Portugal  não arranca e nem consegue dar a volta por cima. Temos uma verdadeira chusma de políticos palradores mas inócuos, sentados nas cadeiras da Assembleia Nacional,   que falam de tudo e de nada e que participam em inúmeras Comissões de Inquérito.  O País está repleto de analistas e de Conselheiros. Nunca houve tanta gente a avaliar e a julgar o comportamento dos gestores públicos e a analisar os  erros e faltas dos nossos governantes.

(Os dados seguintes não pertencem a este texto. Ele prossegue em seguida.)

Definition getStreakStats (userId : UserId) : M StreakStats :=
  try_catch
    (o <- User_findById userId ;;
     match o with
     | None => throw UserNotFound
     | Some user =>
       totalWorkoutDays <- ActivityLog_countDocuments userId workout_completed ;;
       now <- newDate ;;
       let thirtyDaysAgo := subDays now 30 in
       recentWorkouts <-
         ActivityLog_countDocuments_since userId workout_completed thirtyDaysAgo ;;
       let nextMilestone :=
         orNull (List.find (λ m, currentWorkoutStreak user <? m) milestones) in
       let daysToMilestone :=
         match nextMilestone with
         | Some m => Some (m - currentWorkoutStreak user)
         | None => None
         end in
       ret (mkStreakStats (currentWorkoutStreak user) (longestWorkoutStreak user)
              totalWorkoutDays (lastWorkoutDate user) recentWorkouts
              nextMilestone daysToMilestone
              (if 0 <? currentWorkoutStreak user then streak_active else streak_inactive))
     end)
    (λ error, throw error).

Record HistoryEntry := mkHistoryEntry {
  h_date : Z;            (* the instant whose ISO string is reported *)
  hasWorkout : bool;
  dayOfWeek : string
}.

(** [toLocaleDateString('en-US', { weekday: 'short' })]; day 0 of the epoch
    is a Thursday. *)
Definition weekdayShort (t : Z) : string :=
  match (t `div` msPerDay + 4) `mod` 7 with
  | 0 => "Sun" | 1 => "Mon" | 2 => "Tue" | 3 => "Wed"
  | 4 => "Thu" | 5 => "Fri" | _ => "Sat"
  end.

Definition earlierFirst (a b : ActivityLog) : Prop := al_createdAt a ≤ al_createdAt b.

#[global] Instance earlierFirst_dec a b : Decision (earlierFirst a b).
Proof. unfold earlierFirst. apply _. Defined.

(** [ActivityLog.find({ userId, activityType, createdAt: { $gte, $lte } })
      .sort({ createdAt: 1 })] *)
Definition ActivityLog_find_between_sorted (userId : UserId) (ty : ActivityType)
    (from to : Z) : M (list ActivityLog) :=
  query (λ d, merge_sort earlierFirst
                (List.filter (loggedBetween userId ty from to) (activityLogs d))).

(** The [for (let i = 0; i < days; i++)] loop of [getStreakHistory], with
    [left] iterations to go. *)
Fixpoint historyLoop (workouts : list ActivityLog) (days : Z) (left : nat) (i : Z)
    (history : list HistoryEntry) : M (list HistoryEntry) :=
  match left with
  | O => ret history
  | S left' =>
    now <- newDate ;;
    let date := subDays now (days - 1 - i) in
    let dateStr := startOfDay date in
    let hasWorkout :=
      existsb (λ w, startOfDay (al_createdAt w) =? startOfDay date) workouts in
    historyLoop workouts days left' (i + 1)
      (history ++ [mkHistoryEntry dateStr hasWorkout (weekdayShort date)])
  end.

Definition getStreakHistory (userId : UserId) (days : nat) : M (list HistoryEntry) :=
  try_catch
    (now <- newDate ;;
     let startDate := startOfDay (subDays now (Z.of_nat days)) in
     now1 <- newDate ;;
     let endDate := endOfDay now1 in
     workouts <-
       ActivityLog_find_between_sorted userId workout_completed startDate endDate ;;
     historyLoop workouts (Z.of_nat days) days 0 [])
    (λ error, throw error).

(** * helpers *)

(** [getDateRange(days)], as the pair [(start, end)]. *)
Definition getDateRange (days : Z) : M (Z * Z) :=
  now <- newDate ;;
  let end_ := endOfDay now in
  let start := startOfDay (subDays end_ (days - 1)) in
  ret (start, end_).

(** * The nightly streak check *)

(** The callback of [scheduleStreakCheck]. *)
Fixpoint forEach_checkAndResetStreak (ids : list UserId) : M unit :=
  match ids with
  | [] => ret tt
  | userId :: rest =>
    checkAndResetStreak userId ;;; forEach_checkAndResetStreak rest
  end.

Section StreakCheck.
Variable naturalOrder : list (UserId * User) → list (UserId * User).

(** [User.find({ accountStatus: 'active', currentWorkoutStreak: { $gt: 0 } })
      .select('_id')] *)
Definition User_find_active_streaking : M (list UserId) :=
  query (λ d, (List.filter
                 (λ p, isActiveUser p && (0 <? currentWorkoutStreak p.2))
                 (naturalOrder (map_to_list (users d)))).*1).

Definition streakCheckJob : M unit :=
  try_catch
    (users <- User_find_active_streaking ;;
     forEach_checkAndResetStreak users)
    (λ _, ret tt).
End StreakCheck.

(** * Completing a workout day *)

(** The scoring steps of the [completeWorkoutDay] handler, once the plan
    is found, owned by the caller and marked: points, ledger entry, streak,
    badges. [description] is the rendered
    `Completed day ${dayNumber} of workout plan`. *)
Definition completeWorkoutDay_scoring (userId : UserId) (planId : nat)
    (description : string) : M unit :=
  awardPoints userId 15 "Completed workout day" ;;;
  ActivityLog_create
    (mkNewActivity userId workout_completed (DescText description)
       (Some planId) false 15) ;;;
  updateWorkoutStreak userId ;;;
  checkAndAwardBadges userId ;;;
  ret tt.

(** ** WorkoutPlan.completeDay *)

Inductive PlanStatus := plan_active | plan_completed | plan_paused.

Record DayPlan := mkDayPlan {
  dayNumber : Z;
  completed : bool;
  completedAt : option Z
}.

Record WorkoutPlan := mkWorkoutPlan {
  wp_userId : UserId;
  days : list DayPlan;
  wp_status : PlanStatus;
  endDate : option Z;
  completedDays : Z
}.

(** [day.completed = true; day.completedAt = new Date()] on the document
    [find] returned: the first day with that number. *)
Fixpoint markDay (n now : Z) (ds : list DayPlan) : list DayPlan :=
  match ds with
  | [] => []
  | d :: rest =>
    if dayNumber d =? n then mkDayPlan (dayNumber d) true (Some now) :: rest
    else d :: markDay n now rest
  end.

(** The body of [completeDay] before [this.save()], at clock reading [now]. *)
Definition completeDay (n now : Z) (plan : WorkoutPlan) : WorkoutPlan :=
  match List.find (λ d, dayNumber d =? n) (days plan) with
  | Some day =>
    if negb (completed day) then
      let ds := markDay n now (days plan) in
      let done := completedDays plan + 1 in
      if Z.of_nat (length ds) <=? done
      then mkWorkoutPlan (wp_userId plan) ds plan_completed (Some now) done
      else mkWorkoutPlan (wp_userId plan) ds (wp_status plan) (endDate plan) done
    else plan
  | None => plan
  end.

As comissões parecem-nos uma verdadeira e conveniente polícia de costumes, da qual saem recomendações morais interessantes que analisam e julgam comportamentos mas não conseguem impor sanções.

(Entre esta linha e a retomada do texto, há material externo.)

(** * The feature backlog server (src/mcp_server/feature_mcp.py)

    A shallow embedding of the tools of the feature server and the
    properties of its priority queue.  The table of features is a list of
    rows in insertion order; every tool is a function from the committed
    table to a response and the table the call leaves behind. *)

From Stdlib Require Import ZArith Ascii String SpecFloat.
From stdpp Require Import gmap strings list sorting.

Local Open Scope Z_scope.

(** ** Data model *)

(** Modelled from the spec: the [Feature] table is declared in
    api/database.py, whose source this development does not have.  The
    columns are those of section 3 of the specification and of the keyword
    arguments of the constructor call in [feature_create_bulk]. *)
Module Feature.
Record t : Type := mk {
  id : Z;
  priority : Z;
  category : string;
  name : string;
  description : string;
  steps : list string;
  passes : bool;
  source : string;
  batch_id : option string
}.

(** Modelled from the spec: [to_dict] is declared with the table.  The
    docstring of [feature_get_next] lists its keys: id, priority,
    category, name, description, steps, passes. *)
Record dict : Type := mk_dict {
  d_id : Z;
  d_priority : Z;
  d_category : string;
  d_name : string;
  d_description : string;
  d_steps : list string;
  d_passes : bool
}.

Definition to_dict (f : t) : dict :=
  {| d_id := id f; d_priority := priority f; d_category := category f;
     d_name := name f; d_description := description f;
     d_steps := steps f; d_passes := passes f |}.

Definition set_passes (b : bool) (f : t) : t :=
  mk (id f) (priority f) (category f) (name f) (description f)
     (steps f) b (source f) (batch_id f).

Definition set_priority (p : Z) (f : t) : t :=
  mk (id f) p (category f) (name f) (description f)
     (steps f) (passes f) (source f) (batch_id f).
End Feature.

(** The committed table, rows in insertion order. *)
Abbreviation store := (list Feature.t).

(** The error payloads [{"error": ...}] of the tools, one constructor per
    message of the source. *)
Inductive error : Type :=
  | AllPassing                    (* "All features are passing! No more work to do." *)
  | NotFound (feature_id : Z)     (* "Feature with ID {feature_id} not found" *)
  | AlreadyPassing                (* "Cannot skip a feature that is already passing" *)
  | MissingFields (i : nat)       (* "Feature at index {i} missing required fields ..." *)
  | StoreException.               (* str(e) of an exception raised by the session *)

Inductive result (A : Type) : Type :=
  | Ok (a : A)
  | Err (e : error).
Arguments Ok {A} a.
Arguments Err {A} e.

(** ** The query builder

    [session.query(...)] followed by [filter], [order_by], [limit] and one
    of [first], [all], [count]. *)
Module Query.
Section Rows.
Context {A : Type}.

Definition order_by (R : relation A) `{!RelDecision R} (q : list A) : list A :=
  merge_sort R q.

Definition first (q : list A) : option A := head q.

(** The tools validate their [limit] argument before the call: it is at
    least 1. *)
Definition limit (n : Z) (q : list A) : list A := take (Z.to_nat n) q.

Definition count (q : list A) : Z := Z.of_nat (length q).
End Rows.
End Query.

A impunidade de certos governantes e gestores é um baluarte sagrado e quase indestrutível onde abundam como nunca as soluções precárias, que o tempo empurra para o esquecimento. O destino político do nosso país nunca foi tão frágil e tão dependente de gente sem escrúpulos e poucos são os portugueses que realmente se preocupam com a soberania do país e com o seu futuro na Europa e no Mundo. A precariedade domina tudo e todos e permite-nos sobreviver até que uma solução possa vir de fora e ser-nos imposta como sanção incontornável de que não escaparemos.

 

O pica pau angolano.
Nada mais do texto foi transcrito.